How to Use Microsoft Graph API to Add Groups for Group Provisioning to Active Directory (Formerly Cloud Sync Group Writeback V2)

We know we can use the user interface in the Microsoft Admin portal to configure group writeback / group provisioning to Active Directory from Microsoft Entra ID via Cloud Sync, as shown below:

Group Provision to Active Directory

Configuring Microsoft Entra ID to AD sync via GUI:

Configuring group scoping via GUI:

Group Writeback via Graph API

There are good reasons, however, to configure group writeback/provisioning via Microsoft Graph API.

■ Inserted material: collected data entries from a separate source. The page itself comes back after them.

(** * traced_relay: the relay service (src/traced_relay/relay_service.cc)

    A shallow embedding of [perfetto::RelayService]: the derivation of the
    machine identifier hint ([GetMachineIdHint]) and the connection pairing
    engine ([OnNewIncomingConnection], [OnConnect], [OnDisconnect],
    [OnDataAvailable]).

    Conventions
    - [std::string] is [string]; raw memory handed to the hasher or produced
      by the frame serializer is [list byte].
    - Fixed-width integers are [Z] with the wrap-around written out.
    - System calls are made through a small logging monad [Sys], so that
      "this file is never consulted" is a statement about the log.
    - A handler of the engine is a function [world -> outcome world]; a
      failed [PERFETTO_CHECK] / [PERFETTO_FATAL] ends the process and is the
      result [Fatal]. *)

From Stdlib Require Import ZArith Lia Bool Ascii String.
From Stdlib Require Import Strings.Byte.
From stdpp Require Import base option list gmap.

Local Open Scope string_scope.
Local Open Scope Z_scope.

(** ** Build configuration

    perfetto/base/build_config.h and perfetto/base/logging.h are not part of
    the sources at hand; what this file uses of them is a build-time choice. *)

Inductive OS := Android | Linux | Apple | OtherOS.

Record BuildConfig := {
  (* PERFETTO_BUILDFLAG(PERFETTO_OS_...) *)
  os : OS;
  (* PERFETTO_DCHECK_IS_ON(): PERFETTO_DCHECK and PERFETTO_DFATAL, the
     D-prefixed macros, are compiled to PERFETTO_CHECK and PERFETTO_FATAL when
     it is set and to nothing otherwise. *)
  dcheck_is_on : bool
}.

(* #if ANDROID || LINUX || APPLE *)
Definition os_android_linux_apple (o : OS) : bool :=
  match o with Android | Linux | Apple => true | OtherOS => false end.

(* #if LINUX || ANDROID *)
Definition os_linux_android (o : OS) : bool :=
  match o with Android | Linux => true | _ => false end.

(** ** Strings (perfetto/ext/base/string_utils.h) *)

Module StringUtils.

Definition newline : string := String (ascii_of_nat 10) EmptyString.

(** Modelled from the spec: base::EndsWith and base::StripSuffix, used to
    "strip a single trailing newline"; [StripSuffix str suffix] is [str]
    without [suffix] when [str] ends with it and [str] otherwise. *)
Definition EndsWith (str suffix : string) : bool :=
  if (String.length str <? String.length suffix)%nat then false
  else String.eqb
         (substring (String.length str - String.length suffix)
                    (String.length suffix) str)
         suffix.

Definition StripSuffix (str suffix : string) : string :=
  if EndsWith str suffix
  then substring 0 (String.length str - String.length suffix) str
  else str.

(* One hexadecimal digit, lower case. *)
Definition hex_char (d : Z) : ascii :=
  if d <? 10 then ascii_of_nat (48 + Z.to_nat d)
  else ascii_of_nat (87 + Z.to_nat d).

Fixpoint hex_digits (fuel : nat) (n : Z) (acc : string) : string :=
  match fuel with
  | O => acc
  | S fuel' =>
      let acc' := String (hex_char (n mod 16)) acc in
      if n / 16 =? 0 then acc' else hex_digits fuel' (n / 16) acc'
  end.

(** Modelled from the spec: base::Uint64ToHexStringNoPrefix, "the digest
    encoded as a lowercase hexadecimal string with no prefix" (printf's
    %x on a 64-bit unsigned: no leading zeros, "0" for zero).  The
    argument is a uint64_t, so a [Z] is reduced modulo 2^64 first. *)
Definition Uint64ToHexStringNoPrefix (n : Z) : string :=
  hex_digits 16 (n mod 2 ^ 64) EmptyString.

Arguments Uint64ToHexStringNoPrefix : simpl never.

Definition is_lower_hex (c : ascii) : bool :=
  let n := nat_of_ascii c in
  ((48 <=? n) && (n <=? 57) || (97 <=? n) && (n <=? 102))%nat.

Fixpoint string_forall (p : ascii -> bool) (s : string) : bool :=
  match s with
  | EmptyString => true
  | String c s' => p c && string_forall p s'
  end.

(* A well-formed digest: 1 to 16 lower-case hexadecimal digits. *)
Definition is_hex_digest (s : string) : bool :=
  negb (String.eqb s "")
  && (String.length s <=? 16)%nat
  && string_forall is_lower_hex s.

Definition is_newline (c : ascii) : bool := Ascii.eqb c (ascii_of_nat 10).

(* No character of [s] is a newline. *)
Definition no_newline (s : string) : bool :=
  string_forall (fun c => negb (is_newline c)) s.

(* Value of a string of hexadecimal digits, most significant first. *)
Definition hex_value (c : ascii) : Z :=
  let n := Z.of_nat (nat_of_ascii c) in
  if n <=? 57 then n - 48 else n - 87.

Fixpoint parse_hex (s : string) (acc : Z) : Z :=
  match s with
  | EmptyString => acc
  | String c s' => parse_hex s' (16 * acc + hex_value c)
  end.

End StringUtils.

(** ** System calls *)

Inductive Syscall :=
| SysReadFile (path : string)   (* base::ReadFile: open + read *)
| SysStat (path : string)       (* stat(2) *)
| SysStatx (path : string)      (* statx(2) with STATX_BTIME *)
| SysUname.                     (* uname(2) *)

(** What the operating system answers.  [None] is failure: [ReadFile]
    returning false, a system call returning -1 (after PERFETTO_EINTR has
    retried the interrupted ones).  A successful stat/statx gives the bytes of
    the birth-time field, a successful uname the bytes of [struct utsname]. *)
Record Env := {
  env_ReadFile : string -> option string;
  env_stat_birthtimespec : string -> option (list byte);
  env_statx_btime : string -> option (list byte);
  env_uname : option (list byte)
}.

(** Computations that read the environment and log the calls they make. *)
Definition Sys (A : Type) : Type := Env -> list Syscall -> A * list Syscall.

#[global] Instance sys_ret : MRet Sys := fun A a _ log => (a, log).

#[global] Instance sys_bind : MBind Sys := fun A B k m env log =>
  let '(a, log') := m env log in k a env log'.

Definition sys_call {A} (c : Syscall) (answer : Env -> A) : Sys A :=
  fun env log => (answer env, (log ++ [c])%list).

Definition ReadFile (path : string) : Sys (option string) :=
  sys_call (SysReadFile path) (fun env => env_ReadFile env path).
Definition stat (path : string) : Sys (option (list byte)) :=
  sys_call (SysStat path) (fun env => env_stat_birthtimespec env path).
Definition statx (path : string) : Sys (option (list byte)) :=
  sys_call (SysStatx path) (fun env => env_statx_btime env path).
Definition uname : Sys (option (list byte)) :=
  sys_call SysUname env_uname.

If you are using the “manual” scope and have selected specific groups, you can use the following Microsoft Graph calls:

To select groups programmatically:

POST /servicePrincipals/<service principal id for the job>/appRoleAssignedTo

{

“principalId”: “<group object id>”,

“resourceId”: “<service principal id for the job>”,

“appRoleId”: “1a0abf4d-b9fa-4512-a3a2–51ee82c6fd9f”

}

Reference: Grant an appRoleAssignment for a service principal — Microsoft Graph v1.0 | Microsoft Learn

To get the servicePrincipal ID of a sync job:

GET https://graph.microsoft.com/beta/servicePrincipals/?$select=id,displayName&$filter=applicationTemplateId%20eq%20%27fb81332f-3eca-4ecf-a939-4278e501d330%27

(Filtering by application template id = 27fb81332f-3eca-4ecf-a939–4278e501d330)